• [PROMPT]
Instruction for the data below: set down exactly the lines from the line with "Lemma elem_of_held_uid uid" to the line with "(** What is", inclusive, and no others.

• [LISTED RECORDS]
* * *

Lemma owns_net_release id i Q t :
  TNet id i ∈ t → (∀ u, Q u (t ∖ {[TNet id i]} ∪ freed id)) →
  owns' t (op (on_alloc (λ a, (tt, Release id a)))) Q.
Proof.
  intros Hid HQ. apply owns_op. intros e He Ht. pose proof (Ht _ Hid) as Hheld. rewrite elem_of_out in Hheld.
  destruct Hheld as [Hi Hsb]. simpl. pose proof (Release_byID id _ (bk_alloc _ He)) as Hby. split.
  { destruct He. split; simpl; try done; [by apply Release_ok|by apply Release_alike|].
    intros id' sb Hsb'. rewrite Hby, lookup_delete_ne by congruence. by apply bk_net0. }
  exists (t ∖ {[TNet id i]} ∪ freed id). apply out_change; [apply HQ|..].
  - intros x [[Hx Hne]%elem_of_difference|Hx%elem_of_freed]%elem_of_union.
    + apply Ht in Hx. rewrite elem_of_out in *. destruct x as [id' i'|uid|id']; simpl; [|done|]; rewrite Hby, lookup_delete_ne;
        [done| |done|]; intros ->; set_solver.
    + destruct Hx as [-> HF]. rewrite elem_of_out. simpl. by rewrite Hby, lookup_delete_eq.
  - intros x. rewrite not_elem_of_union, not_elem_of_difference, elem_of_singleton, elem_of_freed, !elem_of_out.
    destruct x as [id' i'|uid|id']; simpl; rewrite ?Hby; [|set_solver|];
      (destruct (decide (id' = id)) as [->|]; [rewrite lookup_delete_eq|rewrite lookup_delete_ne by done]); naive_solver.
Qed.

(** What a virtual machine with its network holds on its own. *)
Definition held_uid (uid : Z) : gset token := if c_jailer cfg then {[TUid uid]} else ∅.
Definition held_net (id : string) (fnet : option Identity) : gset token :=
  match fnet with Some i => {[TNet id i]} | None => freed id end.

Lemma elem_of_held_uid uid x : x ∈ held_uid uid ↔ x = TUid uid ∧ c_jailer cfg = true.
Proof. unfold held_uid. destruct (c_jailer cfg); set_solver. Qed.

Lemma elem_of_held_net id fnet x :
  x ∈ held_net id fnet ↔ match fnet with Some i => x = TNet id i | None => x = TId id ∧ id ∈ F end.
Proof. destruct fnet; simpl; [set_solver|apply elem_of_freed]. Qed.

Definition net_of (sb : Sandbox) : option Identity := if networked sb then Some (sb_netID sb) else None.

(** What is known of a sandbox that is about to go live or no longer is. *)
Definition uid_ok (uid : Z) : Prop := if c_jailer cfg then low ≤ uid ≤ high else uid = 0.

Definition sound (sb : Sandbox) : Prop :=
  (networked sb = true → c_network cfg = true) ∧ uid_ok (sb_jailedUID sb) ∧
  (sb_client sb = Some (sb_jailedUID sb) ∨ sb_client sb = None ∧ sb_adopted sb = true).
(* ===== verification/RecoveryTheorems.v ===== *)
(** * The engine of a node: recovery

    A new process of forkd rebuilds from the journal the node that a former one left: the
    sandboxes whose process still runs come back with their addresses and uids, which no
    later fork is given, and what the others held is free again. *)

From Stdlib Require Import Ascii.
From S2P Require Import Prelude Sha256 Json GoStrings GoNet Atomic Ownership Netconf NetconfTheorems Allowlist AllowlistTheorems Nft Firewall EgressProxy.
From S2P Require Import Engine EngineTheorems ForkTheorems.
Import Sha256 Json GoStrings GoNet Netconf NetconfTheorems Engine EngineTheorems ForkTheorems.

Module RecoveryTheorems.

(** ** The text of an address *)

Definition plain (s : string) : bool :=
  forallb (λ c, negb (bool_decide (c ∈ ["."%char; ":"%char; "%"%char]))) (String.list_ascii_of_string s).

Lemma octets : Forall (λ v, parse_octet (fmt_int v) = Some v ∧ plain (fmt_int v) = true) (seqZ 0 256).
Proof. by repeat constructor. Qed.

Lemma octet v : 0 ≤ v < 256 → parse_octet (fmt_int v) = Some v ∧ plain (fmt_int v) = true.
Proof. intros Hv. pose proof octets as Ho. rewrite Forall_forall in Ho. apply Ho, elem_of_seqZ. lia. Qed.

Lemma plain_cons c s : plain (String c s) = true → (c ∉ ["."%char; ":"%char; "%"%char]) ∧ c ≠ "."%char ∧ plain s = true.
Proof.
  unfold plain. simpl. intros [Hc Hs]%andb_true_iff. rewrite negb_true_iff, bool_decide_eq_false in Hc.
  split_and!; [done| |done]. intros ->. apply Hc. constructor.
Qed.

Lemma Split_plain s t : plain s = true → Split (s +:+ String "." t) "." = s :: Split t ".".
Proof.
  induction s as [|c s IH]; intros H.
  - rewrite str_app_nil_l. simpl. pose proof (GoStringsTheorems.Split_ne t "."). by destruct (Split t ".").
  - apply plain_cons in H as (_ & Hc & H). rewrite str_app_cons. simpl. rewrite IH by done. by rewrite bool_decide_eq_false_2.
Qed.

Lemma Split_alone s : plain s = true → Split s "." = [s].
Proof.
  induction s as [|c s IH]; intros H; [done|]. apply plain_cons in H as (_ & Hc & H). simpl. rewrite IH by done.
  by rewrite bool_decide_eq_false_2.
Qed.

Lemma first_mark_plain s t : plain s = true → first_mark (s +:+ String "." t) = Some "."%char.
Proof.
  induction s as [|c s IH]; intros H; [done|]. apply plain_cons in H as (Hc & _ & H). rewrite str_app_cons. simpl.
  rewrite bool_decide_eq_false_2 by done. by apply IH.
Qed.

* * *

• [TASK ANSWER]
Lemma elem_of_held_uid uid x : x ∈ held_uid uid ↔ x = TUid uid ∧ c_jailer cfg = true.
Proof. unfold held_uid. destruct (c_jailer cfg); set_solver. Qed.

Lemma elem_of_held_net id fnet x :
  x ∈ held_net id fnet ↔ match fnet with Some i => x = TNet id i | None => x = TId id ∧ id ∈ F end.
Proof. destruct fnet; simpl; [set_solver|apply elem_of_freed]. Qed.

Definition net_of (sb : Sandbox) : option Identity := if networked sb then Some (sb_netID sb) else None.

(** What is known of a sandbox that is about to go live or no longer is. *)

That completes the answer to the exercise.